Os ransomwares conquistaram o protagonismo nas notícias sobre cibersegurança. Seria esse tipo de malware mais uma tendência passageira a ser ofuscada por uma ameaça potencialmente mais perigosa? Infelizmente, pouco provável: ataques de ransomwares estão alcançando taxas epidêmicas e a tendência não é diminuir. Nosso intuito não é causar alarde – temos bons motivos para esse alerta.

ransomwares evoluíram e ficaram mais perigosos

A primeira onda: blockers
A história dos ransomwares pode ser dividida em duas partes: antes e depois da criptografia. Blockers foram os ancestrais dos atuais cryptors. Esse malware bloqueia sistemas operacionais ou navegadores até que a vítima pague um resgate. Nesse caso, o pagamento é feito por meio de SMS para um código que substitui o número do telefone normalmente usado para caridade, ou ainda transferindo para uma e-walet.

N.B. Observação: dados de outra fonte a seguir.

(* ===== verification/Daemon.v ===== *)
(** * app/daemon

    [src/app/daemon/daemon.go] as a transition system: goroutines that call
    [BackgroundWorker] and [Start], the goroutines of the workers, and the one
    call of [shutdown] that [stopOnce] lets through.

    - The critical sections are one step each; [BackgroundWorker] and [Start]
      look at [stopped] before they take the lock, in a step of its own.
    - A worker is a pointer into [heap].  [runs] are the goroutines that were
      started for it, each where it stands; handlers return at any time.
    - The wait groups are their counters; a goroutine keeps its pointer to the
      wait group when the map of them is cleared.
    - [sort.Slice] is not stable: any sorted permutation may result.

    Logging and the functions on the default daemon are left out. *)

From stdpp Require Import relations.
From S2P Require Import Prelude.

Inductive run_pc : Type :=
  | Active     (* in the handler *)
  | Returned   (* before [Done] *)
  | Finished   (* before [cleanupWorker] *)
  | Cleaned    (* before [running.Store(false)] *)
  | Ended.

#[global] Instance run_pc_eq_dec : EqDecision run_pc.
Proof. solve_decision. Defined.

Record worker : Type := mkWorker {
  w_name : string;
  shutdownOrder : Z;
  ctx_done : bool;      (* [ctxCancel] was called *)
  w_running : bool;
  runs : list run_pc;
}.

(** Where callers of [BackgroundWorker] and [Start] stand. *)
Inductive caller_pc : Type :=
  | Idle
  | Registering (name : string) (order : Z)
  | Starting.

(** Where [shutdown] stands; [done] are the workers the loop is through with. *)
Inductive stop_pc : Type :=
  | SIdle
  | SMarked                                                 (* stopped *)
  | SRunning                                                (* saw that the daemon runs *)
  | SLoop (done rest : list nat) (prev : Z)
  | SWait (done : list nat) (x : nat) (rest : list nat) (prev : Z)
  | SCancel (done : list nat) (x : nat) (rest : list nat) (prev : Z)
  | SLast (done : list nat) (prev : Z)
  | SOff (done : list nat)                                  (* [stopWorkers] has returned *)
  | SClear
  | SReturned
  | SPanicked.

Record OrderedDaemon : Type := mkDaemon {
  running : bool;
  stopped : bool;
  cleared : bool;
  workers : gmap string nat;
  shutdownOrderWorker : list string;
  wgPerSameShutdownOrder : gmap Z Z;
  heap : list worker;
  callers : list caller_pc;
  stopper : stop_pc;
}.

Definition New (n : nat) : OrderedDaemon := mkDaemon false false false ∅ [] ∅ [] (replicate n Idle) SIdle.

Esse malware era bem lucrativo – e criminosos o usaram muito. Naturalmente, especialistas em segurança e agências reguladoras combateram a ameaça rapidamente.

A solução foi rápida e efetiva, com foco nos sistemas de pagamento. Quando as regras para pagamentos eletrônicos mudaram, o cibercrime se tornou automaticamente menos lucrativo e mais arriscado, sendo que no fim muitos criminosos foram pegos.

Segunda onda: cryptors
Há dois anos tudo mudou. Os bitcoins se popularizaram entre os cibercriminosos.  A cryptomoeda é tanto um bem digital quanto um sistema de pagamento impossível de regular ou rastrear. Claro, cibercriminosos adoraram isso. Além do mais, adotaram uma nova abordagem: sai o bloqueio, entra a criptografia de arquivos e discos rígidos.

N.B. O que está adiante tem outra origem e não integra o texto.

Record App : Type := mkApp {
  initComponent : Component;
  options : list Component;                  (* [options.components] *)
  componentsEnabledState : gmap string bool;
  componentsMap : gset string;
  components : list Component;
  pools : list string;                       (* the worker pools that run, by identifier *)
  calls : list (stage * string);
  world : W;
}.

Definition New (init : Component) (opts : list Component) (w : W) : App := mkApp init opts ∅ ∅ [] [] [] w.

Definition set_call (a : App) (s : stage) (n : string) (w : W) : App :=
  mkApp (initComponent a) (options a) (componentsEnabledState a) (componentsMap a) (components a) (pools a) (calls a ++ [(s, n)]) w.

(** [if f != nil { if err := f(...); err != nil { a.LogPanicf(...) } }] *)
Definition call (s : stage) (c : Component) (h : hook) (msg : string) (a : App) : App * option string :=
  match h with
  | None => (a, None)
  | Some f => let '(w, err) := f (world a) in (set_call a s (Name c) w, (λ _, msg) <$> err)
  end.

Definition andThen (r : App * option string) (k : App → App * option string) : App * option string :=
  match r with (a, None) => k a | (a, Some msg) => (a, Some msg) end.

(** [forEachComponent] with a function that returns true. *)
Fixpoint forEachComponent (cs : list Component) (f : Component → App → App * option string) (a : App) : App * option string :=
  match cs with
  | [] => (a, None)
  | c :: cs => andThen (f c a) (forEachComponent cs f)
  end.

Definition initConfig (a : App) : App * option string :=
  andThen (call SInitConfig (initComponent a) (InitConfigParams (initComponent a)) "failed to initialize init component config parameters: %s" a)
    (λ a, forEachComponent (options a)
       (λ c, call SInitConfig c (InitConfigParams c) "failed to initialize component (%s) config parameters: %s") a).

Definition set_enabled (a : App) (c : Component) (b : bool) : App :=
  mkApp (initComponent a) (options a) (<[Identifier c := b]> (componentsEnabledState a)) (componentsMap a) (components a) (pools a) (calls a) (world a).

Definition preProvide (a : App) : App * option string :=
  forEachComponent (options a) (λ c a,
    match IsEnabled c with
    | None => (set_enabled a c true, None)
    | Some f => let '(w, b) := f (world a) in (set_enabled (set_call a SIsEnabled (Name c) w) c b, None)
    end) a.

Definition IsComponentEnabled (a : App) (identifier : string) : bool := default false (componentsEnabledState a !! identifier).

Definition addComponent (c : Component) (a : App) : App * option string :=
  if bool_decide (Identifier c ∈ componentsMap a) then (a, Some "duplicate component")
  else (mkApp (initComponent a) (options a) (componentsEnabledState a) ({[Identifier c]} ∪ componentsMap a) (components a ++ [c])
          (pools a) (calls a) (world a), None).

Definition addComponents (a : App) : App * option string :=
  forEachComponent (options a) (λ c a, if negb (IsComponentEnabled a (Identifier c)) then (a, None) else addComponent c a) a.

Mas por que é tão eficiente? Arquivos privados são únicos, usuários não podem simplesmente substituí-los reinstalando o sistema operacional. Se o cryptor usa um algoritmo de criptografia forte, torna-se inviável o desbloqueio dos arquivos. Isso abriu espaço para que os criminosos exigissem resgates muito altos, de centenas de dólares para usuários individuais até milhares, para empresas.

Por um tempo, essa nova geração de cryptors era menos disseminada que os antigos blockers.  Contudo, não levou muito tempo para os criminosos migrarem para esse tipo de malware. No fim de 2015, ataques de ransomware aumentaram de forma impressionante.

De acordo com a Kaspersky, baseadas nas estatísticas da Kaspersky Security Network, em apenas um ano o número de ataques quintuplicou: pulou de 131.111 tentativas em 2014-2015 para 718.536 em 2015-2016.

Distribuição global dos ataques e famílias mais ativas de ransomware
O Top 10 de países para ransomware é: Índia, Rússia, Cazaquistão, Itália, Alemanha, Vietnã, Argélia, Brasil, Ucrânia e Estados Unidos.  No entanto, os ransomwares encontrados na Índia, Argélia, Brasil, Rússia,  Cazaquistão, Vietnã e Ucrânia são versões relativamente antigas de blockers. Nos EUA, 40% das vítimas são atacadas por cryptors perigosos. Na Itália e Alemanha, a situação é ainda pior: nesses países a palavra “ransomware” é sinônimo de “cryptor”.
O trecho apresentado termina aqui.